Saved data entries
◆ ◆ ◆ ◆
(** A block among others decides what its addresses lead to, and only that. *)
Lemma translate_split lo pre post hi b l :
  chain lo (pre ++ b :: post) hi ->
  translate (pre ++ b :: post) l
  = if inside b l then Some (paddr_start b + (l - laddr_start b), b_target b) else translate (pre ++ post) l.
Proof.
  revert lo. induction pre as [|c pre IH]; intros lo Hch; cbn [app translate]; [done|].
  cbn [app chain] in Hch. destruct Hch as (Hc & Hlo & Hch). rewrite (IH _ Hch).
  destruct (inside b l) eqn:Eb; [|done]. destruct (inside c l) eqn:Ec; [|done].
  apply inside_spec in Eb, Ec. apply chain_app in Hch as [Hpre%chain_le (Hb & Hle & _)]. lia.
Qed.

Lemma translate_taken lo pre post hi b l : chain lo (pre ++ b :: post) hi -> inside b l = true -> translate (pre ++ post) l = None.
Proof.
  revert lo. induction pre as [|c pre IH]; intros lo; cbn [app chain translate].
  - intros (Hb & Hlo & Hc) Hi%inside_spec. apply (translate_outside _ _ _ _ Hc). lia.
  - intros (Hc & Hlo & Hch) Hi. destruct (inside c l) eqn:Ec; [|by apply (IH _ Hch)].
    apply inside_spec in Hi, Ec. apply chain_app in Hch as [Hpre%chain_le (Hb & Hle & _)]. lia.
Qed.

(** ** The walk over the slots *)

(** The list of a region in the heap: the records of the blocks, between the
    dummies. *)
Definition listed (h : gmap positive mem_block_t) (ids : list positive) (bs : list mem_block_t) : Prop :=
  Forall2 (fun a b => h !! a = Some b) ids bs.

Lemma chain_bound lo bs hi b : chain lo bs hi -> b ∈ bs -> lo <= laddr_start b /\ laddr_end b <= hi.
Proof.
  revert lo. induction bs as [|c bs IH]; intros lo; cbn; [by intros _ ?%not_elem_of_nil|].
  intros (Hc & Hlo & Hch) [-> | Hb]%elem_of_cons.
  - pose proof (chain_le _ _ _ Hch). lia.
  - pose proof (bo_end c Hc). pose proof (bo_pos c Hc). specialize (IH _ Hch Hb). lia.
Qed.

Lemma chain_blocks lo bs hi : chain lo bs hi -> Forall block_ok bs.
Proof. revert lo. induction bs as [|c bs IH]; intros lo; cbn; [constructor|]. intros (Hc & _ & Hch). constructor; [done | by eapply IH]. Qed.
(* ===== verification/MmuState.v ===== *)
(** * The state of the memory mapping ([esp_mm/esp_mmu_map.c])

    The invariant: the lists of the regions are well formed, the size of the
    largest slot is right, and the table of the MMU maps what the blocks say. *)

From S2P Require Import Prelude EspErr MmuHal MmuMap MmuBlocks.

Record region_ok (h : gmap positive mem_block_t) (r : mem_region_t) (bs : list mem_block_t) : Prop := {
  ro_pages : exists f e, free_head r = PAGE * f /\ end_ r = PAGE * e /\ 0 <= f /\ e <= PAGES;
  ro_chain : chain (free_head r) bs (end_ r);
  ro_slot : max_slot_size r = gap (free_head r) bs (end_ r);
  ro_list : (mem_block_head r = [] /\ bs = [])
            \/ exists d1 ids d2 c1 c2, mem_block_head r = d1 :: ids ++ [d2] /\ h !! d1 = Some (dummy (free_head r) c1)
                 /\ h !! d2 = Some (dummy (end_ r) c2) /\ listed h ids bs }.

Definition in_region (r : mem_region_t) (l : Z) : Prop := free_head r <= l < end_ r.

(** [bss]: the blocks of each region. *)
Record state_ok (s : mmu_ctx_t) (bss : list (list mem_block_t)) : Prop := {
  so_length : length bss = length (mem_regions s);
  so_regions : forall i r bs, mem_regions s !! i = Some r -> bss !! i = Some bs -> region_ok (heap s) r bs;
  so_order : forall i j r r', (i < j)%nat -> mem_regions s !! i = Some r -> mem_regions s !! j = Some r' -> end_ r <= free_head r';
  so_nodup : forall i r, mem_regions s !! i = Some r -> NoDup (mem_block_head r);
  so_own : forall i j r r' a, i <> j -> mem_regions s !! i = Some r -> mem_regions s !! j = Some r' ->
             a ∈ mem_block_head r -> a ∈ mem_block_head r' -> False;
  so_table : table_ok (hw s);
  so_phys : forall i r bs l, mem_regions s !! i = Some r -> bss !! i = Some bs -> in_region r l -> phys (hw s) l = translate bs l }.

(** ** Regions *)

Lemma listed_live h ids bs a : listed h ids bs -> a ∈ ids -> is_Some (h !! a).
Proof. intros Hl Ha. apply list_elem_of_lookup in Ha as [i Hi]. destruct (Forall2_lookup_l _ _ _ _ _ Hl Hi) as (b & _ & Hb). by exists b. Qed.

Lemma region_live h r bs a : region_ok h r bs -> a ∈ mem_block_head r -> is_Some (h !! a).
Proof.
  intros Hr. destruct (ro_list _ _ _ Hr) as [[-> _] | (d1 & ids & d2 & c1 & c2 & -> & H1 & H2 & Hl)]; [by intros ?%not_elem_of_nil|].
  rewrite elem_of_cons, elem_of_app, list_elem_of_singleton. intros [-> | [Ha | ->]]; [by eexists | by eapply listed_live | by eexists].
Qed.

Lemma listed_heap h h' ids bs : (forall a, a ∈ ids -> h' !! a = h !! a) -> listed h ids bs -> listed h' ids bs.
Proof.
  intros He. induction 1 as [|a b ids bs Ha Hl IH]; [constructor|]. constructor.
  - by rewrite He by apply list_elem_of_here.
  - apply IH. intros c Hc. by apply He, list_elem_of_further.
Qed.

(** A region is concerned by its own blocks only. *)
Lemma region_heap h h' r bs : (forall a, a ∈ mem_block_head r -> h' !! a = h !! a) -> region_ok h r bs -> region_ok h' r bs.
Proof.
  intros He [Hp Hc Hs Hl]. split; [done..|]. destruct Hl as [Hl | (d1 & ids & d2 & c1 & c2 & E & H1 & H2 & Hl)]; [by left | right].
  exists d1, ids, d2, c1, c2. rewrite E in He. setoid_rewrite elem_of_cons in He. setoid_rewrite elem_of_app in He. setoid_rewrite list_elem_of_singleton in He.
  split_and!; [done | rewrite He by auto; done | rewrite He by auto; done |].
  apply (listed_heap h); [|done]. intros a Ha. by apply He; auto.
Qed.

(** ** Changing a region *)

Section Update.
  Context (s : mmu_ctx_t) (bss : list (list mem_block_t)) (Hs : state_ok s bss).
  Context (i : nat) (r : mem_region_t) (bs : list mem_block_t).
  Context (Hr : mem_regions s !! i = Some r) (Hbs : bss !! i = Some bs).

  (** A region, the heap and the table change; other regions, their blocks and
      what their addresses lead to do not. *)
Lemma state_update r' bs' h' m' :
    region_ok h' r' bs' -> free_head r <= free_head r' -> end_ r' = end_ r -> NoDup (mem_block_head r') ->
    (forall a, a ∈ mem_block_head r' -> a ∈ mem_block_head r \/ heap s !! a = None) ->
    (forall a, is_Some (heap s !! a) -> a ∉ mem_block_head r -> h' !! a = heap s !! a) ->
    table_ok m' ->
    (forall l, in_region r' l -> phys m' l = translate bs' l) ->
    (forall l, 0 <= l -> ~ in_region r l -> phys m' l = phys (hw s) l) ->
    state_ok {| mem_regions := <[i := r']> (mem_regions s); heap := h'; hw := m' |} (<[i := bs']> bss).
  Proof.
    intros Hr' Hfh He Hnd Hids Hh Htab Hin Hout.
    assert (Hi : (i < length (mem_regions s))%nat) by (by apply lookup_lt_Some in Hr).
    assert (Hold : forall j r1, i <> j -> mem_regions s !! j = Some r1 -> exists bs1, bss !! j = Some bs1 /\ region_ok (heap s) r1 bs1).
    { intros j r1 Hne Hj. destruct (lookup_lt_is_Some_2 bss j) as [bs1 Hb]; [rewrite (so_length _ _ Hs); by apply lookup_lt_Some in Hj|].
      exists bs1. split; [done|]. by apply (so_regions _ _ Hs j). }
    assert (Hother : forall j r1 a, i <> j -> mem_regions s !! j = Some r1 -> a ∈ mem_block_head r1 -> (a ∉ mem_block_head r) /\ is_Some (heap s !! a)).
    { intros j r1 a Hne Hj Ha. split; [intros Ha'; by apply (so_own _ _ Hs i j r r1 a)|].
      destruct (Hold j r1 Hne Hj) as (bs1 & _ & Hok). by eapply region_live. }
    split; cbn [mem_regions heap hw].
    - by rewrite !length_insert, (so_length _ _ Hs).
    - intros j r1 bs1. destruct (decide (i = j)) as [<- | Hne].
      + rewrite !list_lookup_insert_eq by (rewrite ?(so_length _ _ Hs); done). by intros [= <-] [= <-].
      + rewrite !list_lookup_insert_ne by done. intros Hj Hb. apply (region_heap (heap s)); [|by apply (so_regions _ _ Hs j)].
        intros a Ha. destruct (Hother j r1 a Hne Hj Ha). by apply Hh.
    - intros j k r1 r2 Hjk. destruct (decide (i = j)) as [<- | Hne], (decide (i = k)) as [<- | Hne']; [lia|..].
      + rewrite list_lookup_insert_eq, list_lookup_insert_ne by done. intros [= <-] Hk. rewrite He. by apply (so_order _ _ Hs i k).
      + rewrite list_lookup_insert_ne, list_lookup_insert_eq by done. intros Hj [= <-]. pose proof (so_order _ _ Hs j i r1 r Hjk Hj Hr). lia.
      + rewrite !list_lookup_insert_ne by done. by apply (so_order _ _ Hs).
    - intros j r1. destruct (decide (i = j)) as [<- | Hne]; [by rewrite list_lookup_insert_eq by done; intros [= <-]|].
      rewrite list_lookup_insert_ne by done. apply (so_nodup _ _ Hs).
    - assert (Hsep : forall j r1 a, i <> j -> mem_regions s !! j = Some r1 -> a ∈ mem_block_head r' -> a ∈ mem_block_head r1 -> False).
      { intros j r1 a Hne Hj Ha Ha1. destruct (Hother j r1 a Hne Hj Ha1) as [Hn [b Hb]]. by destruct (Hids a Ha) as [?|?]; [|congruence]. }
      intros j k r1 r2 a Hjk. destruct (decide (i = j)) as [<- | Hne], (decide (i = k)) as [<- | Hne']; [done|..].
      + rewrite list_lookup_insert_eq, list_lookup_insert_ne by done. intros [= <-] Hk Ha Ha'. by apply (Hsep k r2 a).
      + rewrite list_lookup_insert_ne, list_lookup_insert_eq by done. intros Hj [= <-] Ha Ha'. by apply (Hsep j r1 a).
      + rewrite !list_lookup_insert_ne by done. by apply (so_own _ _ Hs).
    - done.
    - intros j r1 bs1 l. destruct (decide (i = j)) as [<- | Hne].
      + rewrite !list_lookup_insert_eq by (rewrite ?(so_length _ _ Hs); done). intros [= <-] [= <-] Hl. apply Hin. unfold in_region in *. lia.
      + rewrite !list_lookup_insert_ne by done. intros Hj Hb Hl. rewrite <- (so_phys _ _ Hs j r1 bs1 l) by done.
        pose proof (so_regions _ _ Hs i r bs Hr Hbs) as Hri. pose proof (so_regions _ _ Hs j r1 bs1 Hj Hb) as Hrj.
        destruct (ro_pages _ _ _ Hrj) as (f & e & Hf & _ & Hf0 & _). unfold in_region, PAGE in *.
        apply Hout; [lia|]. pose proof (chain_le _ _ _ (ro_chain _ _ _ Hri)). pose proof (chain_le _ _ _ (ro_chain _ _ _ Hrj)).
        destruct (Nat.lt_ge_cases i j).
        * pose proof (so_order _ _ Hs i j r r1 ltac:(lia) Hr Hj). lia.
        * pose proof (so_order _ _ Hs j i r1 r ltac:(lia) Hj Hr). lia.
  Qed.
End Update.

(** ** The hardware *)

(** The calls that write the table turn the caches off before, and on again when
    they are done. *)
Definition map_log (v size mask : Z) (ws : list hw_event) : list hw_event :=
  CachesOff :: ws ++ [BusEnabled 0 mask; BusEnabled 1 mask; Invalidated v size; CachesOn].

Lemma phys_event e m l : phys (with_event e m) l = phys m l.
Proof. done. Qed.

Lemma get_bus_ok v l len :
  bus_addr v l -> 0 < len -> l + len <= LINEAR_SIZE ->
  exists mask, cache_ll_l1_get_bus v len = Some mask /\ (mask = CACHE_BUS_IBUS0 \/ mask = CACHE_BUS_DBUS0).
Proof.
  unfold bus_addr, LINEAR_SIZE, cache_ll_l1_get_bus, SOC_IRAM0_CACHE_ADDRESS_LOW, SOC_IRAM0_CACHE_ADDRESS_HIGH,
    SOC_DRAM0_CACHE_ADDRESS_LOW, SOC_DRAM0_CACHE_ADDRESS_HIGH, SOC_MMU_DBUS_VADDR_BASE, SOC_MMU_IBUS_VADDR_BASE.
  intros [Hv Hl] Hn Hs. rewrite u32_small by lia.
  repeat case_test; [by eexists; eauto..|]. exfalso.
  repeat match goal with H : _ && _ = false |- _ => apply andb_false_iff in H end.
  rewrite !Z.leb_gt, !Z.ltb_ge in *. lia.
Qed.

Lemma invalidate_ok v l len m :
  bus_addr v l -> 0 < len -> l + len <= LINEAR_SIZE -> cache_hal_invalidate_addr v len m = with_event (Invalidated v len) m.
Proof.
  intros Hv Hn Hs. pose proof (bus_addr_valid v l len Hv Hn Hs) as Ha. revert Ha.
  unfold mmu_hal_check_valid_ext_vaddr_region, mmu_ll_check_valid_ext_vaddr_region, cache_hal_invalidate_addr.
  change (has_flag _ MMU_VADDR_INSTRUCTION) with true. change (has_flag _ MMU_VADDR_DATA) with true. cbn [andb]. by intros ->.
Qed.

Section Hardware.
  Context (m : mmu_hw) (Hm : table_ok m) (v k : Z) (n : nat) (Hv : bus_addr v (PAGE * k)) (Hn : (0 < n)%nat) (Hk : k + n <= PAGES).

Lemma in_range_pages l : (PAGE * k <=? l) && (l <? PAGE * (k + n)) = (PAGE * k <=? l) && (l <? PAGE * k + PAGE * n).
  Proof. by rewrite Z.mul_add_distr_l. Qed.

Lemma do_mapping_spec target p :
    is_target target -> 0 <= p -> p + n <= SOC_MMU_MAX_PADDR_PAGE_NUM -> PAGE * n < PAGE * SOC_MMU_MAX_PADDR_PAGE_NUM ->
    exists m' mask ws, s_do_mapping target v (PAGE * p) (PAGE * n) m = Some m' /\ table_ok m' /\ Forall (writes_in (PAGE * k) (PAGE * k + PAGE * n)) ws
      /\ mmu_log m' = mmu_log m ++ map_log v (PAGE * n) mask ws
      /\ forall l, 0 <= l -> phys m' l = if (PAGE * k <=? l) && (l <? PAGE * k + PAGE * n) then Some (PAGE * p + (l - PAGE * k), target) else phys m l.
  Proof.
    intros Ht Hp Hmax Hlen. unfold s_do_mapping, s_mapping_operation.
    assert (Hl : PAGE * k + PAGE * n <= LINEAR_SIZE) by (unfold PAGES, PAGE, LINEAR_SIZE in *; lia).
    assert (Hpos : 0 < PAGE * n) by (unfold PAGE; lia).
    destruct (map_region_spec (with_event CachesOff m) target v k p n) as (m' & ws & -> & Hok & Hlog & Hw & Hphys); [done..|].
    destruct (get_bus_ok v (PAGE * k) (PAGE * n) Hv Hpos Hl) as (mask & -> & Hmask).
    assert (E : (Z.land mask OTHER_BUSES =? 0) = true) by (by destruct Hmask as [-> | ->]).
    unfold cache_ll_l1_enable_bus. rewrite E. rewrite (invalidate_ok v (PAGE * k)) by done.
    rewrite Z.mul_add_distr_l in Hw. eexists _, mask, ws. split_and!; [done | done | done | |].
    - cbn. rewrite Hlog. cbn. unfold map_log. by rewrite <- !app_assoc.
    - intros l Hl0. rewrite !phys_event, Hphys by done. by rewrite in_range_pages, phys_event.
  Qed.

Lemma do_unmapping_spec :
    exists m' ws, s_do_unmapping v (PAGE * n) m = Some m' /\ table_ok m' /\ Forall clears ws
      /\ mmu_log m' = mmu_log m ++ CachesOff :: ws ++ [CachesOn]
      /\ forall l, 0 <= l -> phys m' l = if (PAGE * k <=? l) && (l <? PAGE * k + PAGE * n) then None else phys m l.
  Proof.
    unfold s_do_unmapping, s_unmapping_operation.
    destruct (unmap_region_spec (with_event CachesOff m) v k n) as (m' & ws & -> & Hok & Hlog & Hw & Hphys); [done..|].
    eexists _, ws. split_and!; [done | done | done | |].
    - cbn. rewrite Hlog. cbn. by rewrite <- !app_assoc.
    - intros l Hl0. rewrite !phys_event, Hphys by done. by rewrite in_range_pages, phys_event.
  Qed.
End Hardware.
◆ ◆ ◆ ◆
**PROBLEM DESCRIPTION:** For every line in the data above that has the string "eapply", return that line.

**RESULT:**
Proof. revert lo. induction bs as [|c bs IH]; intros lo; cbn; [constructor|]. intros (Hc & _ & Hch). constructor; [done | by eapply IH]. Qed.
  rewrite elem_of_cons, elem_of_app, list_elem_of_singleton. intros [-> | [Ha | ->]]; [by eexists | by eapply listed_live | by eexists].
      destruct (Hold j r1 Hne Hj) as (bs1 & _ & Hok). by eapply region_live. }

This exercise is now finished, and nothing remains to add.